(** C4, as stated, fails on binary64 timestamps: the gap from 7.3 to 100.0
    exceeds the delay 1.0, and after [quantize] the gap is
    1.0000000000000009, still above 1.0. *)
Lemma quantize_gap_rounds :
  quantize 1%float [ev 7.3 "o" "a"; ev 100.0 "o" "b"]
    = Ok [ev 7.3 "o" "a"; ev 8.3 "o" "b"] ∧
  (8.3 - 7.3 = 1.0000000000000009)%float ∧
  ¬ quantize_bounded 1%float [ev 7.3 "o" "a"; ev 100.0 "o" "b"].
Proof.
  split; [vm_compute; reflexivity|]. split; [vm_compute; reflexivity|].
  intros (body' & Hq & _ & _ & Hgap).
  vm_compute in Hq. injection Hq as <-.
  destruct (Hgap 0 _ _ _ _ eq_refl eq_refl eq_refl eq_refl) as [Hle _].
  vm_compute in Hle. specialize (Hle eq_refl). discriminate.
Qed.

(** ** bisect_left and parse_ranges_to_indices *)

Section Bisect.
Context {T : Type} `{Num T}.
Implicit Types (a : list T) (x : T).

Lemma mid_bounds (lo hi : nat) : lo < hi → lo ≤ (lo + hi) / 2 < hi.
Proof.
  intros Hlt. split.
  - apply Nat.div_le_lower_bound; lia.
  - apply Nat.Div0.div_lt_upper_bound; lia.
Qed.

(** Once the fuel covers [hi - lo] the loop has left by its own test, and
    more fuel changes nothing. *)
Lemma bisect_loop_fuel a x : ∀ fuel fuel' lo hi,
  hi - lo ≤ fuel → hi - lo ≤ fuel' →
  bisect_loop fuel a x lo hi = bisect_loop fuel' a x lo hi.
Proof.
  induction fuel as [|fuel IH]; intros [|fuel'] lo hi Hf Hf'; cbn [bisect_loop];
    try done; try (case_decide; [lia|done]).
  case_decide as Hlt; [|done].
  destruct (a !! _); [|done].
  pose proof (mid_bounds lo hi Hlt).
  destruct (num_lt _ _); apply IH; lia.
Qed.

Lemma bisect_loop_bounds a x : ∀ fuel lo hi,
  lo ≤ hi → lo ≤ bisect_loop fuel a x lo hi ≤ hi.
Proof.
  induction fuel as [|fuel IH]; intros lo hi Hle; cbn [bisect_loop]; [lia|].
  case_decide as Hlt; [|lia].
  pose proof (mid_bounds lo hi Hlt).
  destruct (a !! _); [|lia].
  destruct (num_lt _ _).
  - specialize (IH ((lo + hi) / 2 + 1) hi). lia.
  - specialize (IH lo ((lo + hi) / 2)). lia.
Qed.

(** The index is a position of the list, sorted or not. *)
Lemma bisect_left_le a x : bisect_left a x ≤ length a.
Proof. unfold bisect_left. pose proof (bisect_loop_bounds a x (length a) 0 (length a)). lia. Qed.

Lemma bisect_loop_insertion_point a x : partitioned a x →
  ∀ fuel lo hi,
    hi - lo ≤ fuel → lo ≤ hi → hi ≤ length a →
    (∀ (j : nat) (y : T), j < lo → a !! j = Some y → num_lt y x = true) →
    (∀ (j : nat) (y : T), hi ≤ j → a !! j = Some y → num_lt y x = false) →
    insertion_point a x (bisect_loop fuel a x lo hi).
Proof.
  intros Hp. induction fuel as [|fuel IH]; intros lo hi Hf Hle Hhi Hlo Hup; cbn [bisect_loop].
  - assert (lo = hi) as -> by lia. by split; [|split].
  - case_decide as Hlt.
    2:{ assert (lo = hi) as -> by lia. by split; [|split]. }
    pose proof (mid_bounds lo hi Hlt) as Hmid.
    destruct (lookup_lt_is_Some_2 a ((lo + hi) / 2)) as [am Ham]; [lia|].
    rewrite Ham. destruct (num_lt am x) eqn:Hcmp.
    + apply IH; try lia; [|done].
      intros j y Hj Hy. by apply (Hp j ((lo + hi) / 2) y am); [lia|..].
    + apply IH; try lia; [done|].
      intros j y Hj Hy. destruct (num_lt y x) eqn:Hyx; [|done].
      rewrite (Hp ((lo + hi) / 2) j am y) in Hcmp; [done|lia|done..].
Qed.

(** On a list partitioned by [x], [bisect_left] is the leftmost insertion
    point of [x]. *)
Lemma bisect_left_partition_point a x :
  partitioned a x → insertion_point a x (bisect_left a x).
Proof.
  intros Hp. apply bisect_loop_insertion_point; try done; try lia.
  intros j y Hj Hy. apply lookup_lt_Some in Hy. lia.
Qed.

Context `{!OrderedNum T}.

Lemma chronological_lookup a : chronological a = true →
  ∀ (i j : nat) (y z : T), i < j → a !! i = Some y → a !! j = Some z → num_lt z y = false.
Proof.
  induction a as [|h a IH]; intros Hs i j y z Hij Hi Hj; [done|].
  simpl in Hs. apply andb_true_iff in Hs as [Hh Hs].
  destruct i as [|i], j as [|j]; simpl in *; try lia.
  - injection Hi as <-. rewrite forallb_forall in Hh.
    apply negb_true_iff, Hh, list_elem_of_In, list_elem_of_lookup. eauto.
  - eapply (IH Hs i j); [lia|done..].
Qed.

(** When [<] is a total order, a sorted list is partitioned by every [x]. *)
Lemma chronological_partitioned a x : chronological a = true → partitioned a x.
Proof.
  intros Hs i j y z Hij Hy Hz Hzx.
  destruct (decide (i = j)) as [->|Hne]; [congruence|].
  destruct (lt_cotrans z y x Hzx) as [Hbad|]; [|done].
  rewrite (chronological_lookup a Hs i j y z) in Hbad; [done|lia|done..].
Qed.
(** * Project SOLARIS bot: clearance levels, XP and role synchronisation

    A shallow embedding of [project_solaris_bot.py]: the SQLite table
    [users], the helpers [get_user_data], [update_user_data] and
    [promote_user], and the three listeners [on_member_join],
    [on_raw_reaction_add] and [on_message].

    Python integers are unbounded, so they are [Z].  The table is a finite
    map from [user_id] to the pair [(xp, clearance_level)].  The Discord
    objects the code reads (roles, channels, members, guilds) are records
    holding the attributes the code uses.  Everything the code does to the
    outside (a committed write, a role call, a message) is appended to a
    trace, in the order the code does it.

    The exceptions modelled are the ones the code itself can cause: an
    attribute read on [None] (a guild or a member the client does not know),
    a list index out of range and a missing dict key.  The calls to the
    platform and to SQLite are taken to succeed, and stored integers to stay
    within the 64 bits of an SQLite [INTEGER]. *)

From stdpp Require Import gmap strings list fin_maps pretty.

Local Open Scope string_scope.
Local Open Scope Z_scope.

(** ** Configuration tables *)

Definition CLEARANCE_ROLES : gmap Z string :=
  list_to_map
    [ (0, "CL-0: Recruit");
      (1, "CL-1: Initiate");
      (2, "CL-2: Asset");
      (3, "CL-3: Agent");
      (4, "CL-4: Field Agent");
      (5, "CL-5: Senior Agent");
      (6, "CL-6: Special Operative");
      (7, "CL-7: Handler");
      (8, "CL-8: Intelligence Officer");
      (9, "CL-9: Shadow Commander");
      (10, "CL-10: Control") ].

Definition XP_THRESHOLDS : list Z :=
  [0; 100; 300; 600; 1000; 1500; 2100; 2800; 3600; 4500; 5500].

(** ** Python values *)

Inductive Exn := AttributeError | IndexError | KeyError.

(** [l[i]] on a Python list: a negative index counts from the end, an index
    outside [-len, len) raises [IndexError] (here [None]). *)
Definition py_index {A} (l : list A) (i : Z) : option A :=
  let n := Z.of_nat (length l) in
  if 0 <=? i then l !! Z.to_nat i
  else if - n <=? i then l !! Z.to_nat (n + i)
  else None.

(** [range(lo, hi)] *)
Definition range (lo hi : Z) : list Z :=
  map (fun k => lo + Z.of_nat k) (seq 0 (Z.to_nat (hi - lo))).

(** Truth value of the result of [dict.get] on a dict of strings: [None] and
    the empty string are false. *)
Definition truthy (o : option string) : bool :=
  match o with
  | Some s => negb (String.eqb s "")
  | None => false
  end.

(** ** Discord objects *)

Record Role := { role_id : Z; role_name : string }.
Record Channel := { channel_id : Z; channel_name : string }.
Record Member := { member_id : Z; member_bot : bool; member_roles : list Role }.
Record Guild :=
  { guild_roles : list Role;
    guild_text_channels : list Channel;
    guild_members : gmap Z Member }.

(** Discord objects compare by id. *)
Definition role_eqb (a b : Role) : bool := role_id a =? role_id b.

(** [role in member.roles] *)
Definition role_in (r : Role) (rs : list Role) : bool := existsb (role_eqb r) rs.

(** [discord.utils.get(xs, name=n)]: the first element whose name is [n]. *)
Definition utils_get {A} (name_of : A -> string) (xs : list A) (n : string) : option A :=
  find (fun x => String.eqb (name_of x) n) xs.

(** ** Effects *)

Inductive Text :=
| WelcomeDirective
| VerificationPrompt
| PromotionAlert (mention : Z) (new_role_name : option string).

Inductive Effect :=
| Commit (user_id xp level : Z)
| RemoveRoles (member : Z) (r : Role)
| AddRoles (member : Z) (r : Role)
| ChannelSend (c : Channel) (t : Text)
| MemberSend (member : Z) (t : Text)
| AddReaction (message_id : Z) (emoji : string)
| ProcessCommands (author : Z).

(** The state the program owns: the table [users], the attribute
    [verification_message_id] of the onboarding cog, and the trace. *)
Record World :=
  { db : gmap Z (Z * Z);
    verification_message_id : option Z;
    trace : list Effect }.

(** ** A state and exception monad *)

Inductive Outcome (A : Type) :=
| Done (a : A)
| Raised (e : Exn).
Arguments Done {A} a.
Arguments Raised {A} e.

Definition M (A : Type) : Type := World -> Outcome A * World.

Definition ret {A} (a : A) : M A := fun w => (Done a, w).

Definition bind {A B} (k : A -> M B) (m : M A) : M B :=
  fun w =>
    match m w with
    | (Done a, w') => k a w'
    | (Raised e, w') => (Raised e, w')
    end.

Definition raise {A} (e : Exn) : M A := fun w => (Raised e, w).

##########

PROBLEM DETAILS: Return exactly the lines from the beginning of the data above through the one containing "(** Once the", please. Include both end lines and add nothing else.

ANSWER:
(** C4, as stated, fails on binary64 timestamps: the gap from 7.3 to 100.0
    exceeds the delay 1.0, and after [quantize] the gap is
    1.0000000000000009, still above 1.0. *)
Lemma quantize_gap_rounds :
  quantize 1%float [ev 7.3 "o" "a"; ev 100.0 "o" "b"]
    = Ok [ev 7.3 "o" "a"; ev 8.3 "o" "b"] ∧
  (8.3 - 7.3 = 1.0000000000000009)%float ∧
  ¬ quantize_bounded 1%float [ev 7.3 "o" "a"; ev 100.0 "o" "b"].
Proof.
  split; [vm_compute; reflexivity|]. split; [vm_compute; reflexivity|].
  intros (body' & Hq & _ & _ & Hgap).
  vm_compute in Hq. injection Hq as <-.
  destruct (Hgap 0 _ _ _ _ eq_refl eq_refl eq_refl eq_refl) as [Hle _].
  vm_compute in Hle. specialize (Hle eq_refl). discriminate.
Qed.

(** ** bisect_left and parse_ranges_to_indices *)

Section Bisect.
Context {T : Type} `{Num T}.
Implicit Types (a : list T) (x : T).

Lemma mid_bounds (lo hi : nat) : lo < hi → lo ≤ (lo + hi) / 2 < hi.
Proof.
  intros Hlt. split.
  - apply Nat.div_le_lower_bound; lia.
  - apply Nat.Div0.div_lt_upper_bound; lia.
Qed.

(** Once the fuel covers [hi - lo] the loop has left by its own test, and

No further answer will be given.